Apparently this Catholic University school library has a copy of a Samuel Delaney comic book which is bizarre (they also have a bunch of his books on the shelf) that is currently missing but fuck you, I gotta read that shit. I'm also in the middle of the complete Hothead Paisan which I have loved for years. Apparently there's gonna be a sequel to Sacred Heart as well. Disconnected thoughts, but I love comics.
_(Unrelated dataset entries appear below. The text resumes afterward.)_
(* ===== verification/DeepCopyWitnesses.v ===== *)
(** * A group in memory, and its copy

    Two replicas share the cell of their port, the group has labels and a
    listener. *)
From S2P Require Import Prelude GoMemory ApiLayouts DeepCopies.

Module CopyExample.
(** Metadata is its labels, a time is its text. *)
Definition content_of (h : memory) (v : value) : option content :=
  match v with
  | VString s => Some (LString s)
  | VMap None => Some LNil
  | VMap (Some l) => match h !! l with Some (CMap m) => Some (LMap m) | _ => None end
  | _ => None
  end.
Definition copy_into (v : value) : Mem value :=
  match v with VMap _ => unless_nil make_map v | _ => mret v end.
#[local] Instance machinery : ApiMachinery := {
  external_content _ := content_of;
  external_DeepCopyInto _ := copy_into;
  Time_DeepCopy := DeepCopy_by copy_into
}.
Lemma machinery_into n : deep_copies (TExternal n) copy_into.
Proof.
  intros h v c Hv. destruct v as [s| | | | |m|]; try done.
  - exists (VString s), ∅. by split; [apply yields_ret|].
  - destruct (copies_make_map h (VMap m) c) as (v' & new & Hy & Hc); [by destruct m|].
    exists v', new. split; [done|]. by destruct v' as [| | | | |[]|].
Qed.
#[local] Instance content_laws : ApiContentLaws.
Proof.
  split. intros n h h' v c Hs. destruct v as [| | | | |[l|]|]; try done. simpl.
  destruct (h !! l) as [[]|] eqn:E; try done. by rewrite (lookup_weaken _ _ _ _ E Hs).
Qed.
#[local] Instance machinery_laws : ApiMachineryLaws.
Proof.
  split; [apply _|apply machinery_into|].
  apply copies_DeepCopy, (machinery_into "Time").
Qed.

Definition struct (fields : list (string * value)) : value := VStruct (list_to_map fields).
Definition replica (name : string) : value := struct
  [("ServerName", VString name); ("EndpointURL", VString "TCP://sql:5022");
  ("AvailabilityMode", VString "SynchronousCommit"); ("FailoverMode", VString "Automatic");
  ("SeedingMode", VString "Automatic"); ("SecondaryRole", VString "No");
  ("Server", struct [("Host", VString name); ("Port", VPtr (Some 3%positive));
    ("CredentialsSecret", struct [("Name", VString "sa")]); ("TLS", VPtr None);
    ("SQLServerRef", VPtr None)])].
Definition group : value := struct
  [("TypeMeta", struct [("Kind", VString "AvailabilityGroup"); ("APIVersion", VString "v1alpha1")]);
  ("ObjectMeta", VMap (Some 2%positive));
  ("Spec", struct [("AGName", VString "ag"); ("Replicas", VSlice (Some (4%positive, 1%nat, 2%nat)));
    ("Databases", VSlice None); ("Listener", VPtr (Some 5%positive));
    ("AutomatedBackupPreference", VPtr None); ("DBFailover", VPtr None);
    ("ClusterType", VPtr None); ("AutoFailover", VPtr None);
    ("HealthCheckInterval", VPtr None); ("FailoverCooldown", VPtr None)]);
  ("Status", struct [("Conditions", VSlice None); ("ObservedGeneration", VInt 7);
    ("PrimaryReplica", VString "sql-0"); ("Replicas", VSlice None); ("Databases", VSlice None);
    ("LastAutoFailoverTime", VPtr (Some 6%positive)); ("AutoFailoverCount", VInt 1);
    ("LastFencingTime", VPtr None); ("FencingCount", VInt 0);
    ("ConsecutiveFencingCount", VInt 0); ("LastFencedReplica", VString "")])].
(** The slice of the replicas is a window on an array of three. *)
Definition example_memory : memory := list_to_map
  [(1%positive, CValue group);
  (2%positive, CMap {["app" := "sql"]});
  (3%positive, CValue (VInt 1433));
  (4%positive, CArray [replica "old"; replica "sql-0"; replica "sql-1"]);
  (5%positive, CValue (struct [("Name", VString "lsn"); ("Port", VPtr (Some 3%positive));
    ("IPAddresses", VSlice None)]));
  (6%positive, CValue (VString "noon"))].
Definition group_type : Copies.ApiType :=
  Copies.mkApiType Layout.AvailabilityGroup DeepCopy.AvailabilityGroup
    (Some DeepCopyObject.AvailabilityGroup).

(** The copy shares no cell: after the port is changed in the memory of the
    original, the copy still reads as before. *)
Lemma DeepCopy_separate_witness :
  ∃ c p' new,
    decode example_memory (TPtr Layout.AvailabilityGroup) (VPtr (Some 1%positive)) = Some c ∧
    DeepCopy.AvailabilityGroup (VPtr (Some 1%positive)) example_memory
      = Some (p', example_memory ∪ new) ∧
    decode (<[3%positive := CValue (VInt 1)]> example_memory ∪ new)
      (TPtr Layout.AvailabilityGroup) p' = Some c.
Proof.
  eexists.
  destruct (Copies.DeepCopy_separate group_type example_memory (VPtr (Some 1%positive))
    _ ltac:(unfold Copies.api_types; repeat first [apply list_elem_of_here | apply list_elem_of_further])
    ltac:(vm_compute; reflexivity)) as (p' & new & Hy & D & _ & Hc & _).
  exists p', new. split; [vm_compute; reflexivity|]. split; [exact Hy|].
  apply Hc. apply map_disjoint_insert_l. split; [|exact D].
  by eapply map_disjoint_Some_l; [exact D|vm_compute; reflexivity].
Defined.
End CopyExample.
I don't make much art anymore in general (it is hard to phrase how my head has worked over the last 2 years and I feel estranged at times to it - art and myself and whether I am worth or it is worth creating things) but have had an itching to go back to a medium that is hands on and image based. The comic about the headless shirtless man I have drawn for years (based off Daniel Johnston's I Had Lost My Mind character of course - but they lost their head!, 1 upping you, Danny). A collage too sits on my mind for something I'd like to create, of massing images of found abstract pieces to a greater image of my own making. I want to create something fucking weird. Perhaps I will.
- - -
I also read The Elephant Man and only thought of its racist slur in it in the context to see if it was even saying anything. Nah. So it's not worth talking about. Here's some stuff I didn't finish/probably won't soon:
- Breaking Bread - Cornel West & bell hooks (There's a part where they tell the reader to read it at random sections and because it's just a transcribed lecture I feel like I'd rather just listen to it.)
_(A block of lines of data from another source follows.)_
(** The form with nothing injected and a flow of 1e200 m3/h typed in. *)
Definition huge_flow_no_injection {N : Number} : MixingInputs N :=
  App.assign (App.F_flowRate (lit 1e200)) defaults_no_injection.

(** The inputs of the form after a click on the open channel and the
    choice of the HEV mixer: a channel 0.8 m wide and 0.6 m deep. *)
Definition hev_channel {N : Number} : MixingInputs N :=
  App.inputs
    (App.dispatch (App.dispatch App.initialState (App.ClickConduit CHANNEL))
       (App.SelectMixer HEV)).

(** In exact arithmetic: the Reynolds number at which the argument of the
    logarithm of line 141 is 1 in a conduit of hydraulic diameter 0.8 m
    (about 6.97), the viscosity that gives it in the form's initial pipe,
    and the form with nothing injected and that viscosity. *)
Definition singular_Re : R :=
  (Rpower (574 / 100 / (1 - 1 / 10000 / (37 / 10 * (8 / 10)))) (10 / 9))%R.

Definition singular_viscosity : R :=
  (1000 * (1500 / 3600 / (PI * (4 / 10 * (4 / 10)))) * (8 / 10)
   / singular_Re)%R.

Definition singular_no_injection : MixingInputs Exact.number :=
  App.assign
    (App.F_viscosity (N := Exact.number) (Exact.XFin singular_viscosity))
    defaults_no_injection.

(** ** Orders and curves in exact arithmetic *)

Module ExactOrder.
Import Exact.

Local Open Scope R_scope.

(** [y] is [x], or the two are positive real numbers with [y] at most
    [x]. *)
Definition falls (x y : xreal) : Prop :=
  x = y \/ exists a c, x = XFin a /\ y = XFin c /\ 0 < c <= a.

(** NaN, or a number (an infinity too) of at least [m]. *)
Definition at_least (m : R) (x : xreal) : Prop :=
  match x with
  | XNaN => True
  | XInf s => s = false
  | XFin r => m <= r
  end.

(** Half of a number. *)
Definition half (x : xreal) : xreal := xdiv x (XFin 2).

(** *** The curves of the chart (src/App.tsx, lines 159-171) *)

(** The clamp of line 184. *)
Definition chart_clamp (v : xreal) : xreal :=
  xmin (XFin (Q2R 1.0)) (xmax (XFin (Q2R 0.001)) v).

(** The curve of line 163, before the clamp. *)
Definition natural_curve (coVi decayRate hydraulicDiameter dist : xreal)
    : xreal :=
  xmul coVi (xexp (xmul (xneg decayRate) (xdiv dist hydraulicDiameter))).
- Maud Martha - Gwendolyn Brooks (Sorry I keep trying but just am not in the mood for it right now.)
- The Black Jacobins - CLR James (I'm reading solely to try and introduce myself and thought that Beyond the Boundary was weird but something I should be reading? Theory is hard and specific. It's like how I've always ignored the middle of Differance.)
- Mutual Aid - Petyr Kropotkin (Make fun of me, please.)
And here's some books in my current reading list:
- Black Skin White Masks - Frantz Fanon
- The Wretched of the Earth - Frantz Fanon (I have never finished any long form Fanon so I'm trying to do them all. He writes like a literary writer which is really neat.)
- The Dew Breaker - Edwidge Danticat
- The Conquest of Bread - Petyr Kropotkin (I did say make fun of me.)
- Kafka on the Shore - Haruki Murakami (There's a lot of Murakami in the hallway)
- Frankissstein - Jeanette Winterson
- Exhalation - Ted Chiang
- Fire! (I have only read Sweat and Smoke, Lillies and Jade so going to try to do the rest)
- ...and I really want to check out Free Sh!t but don't think the library will get that or BTTM FDRS.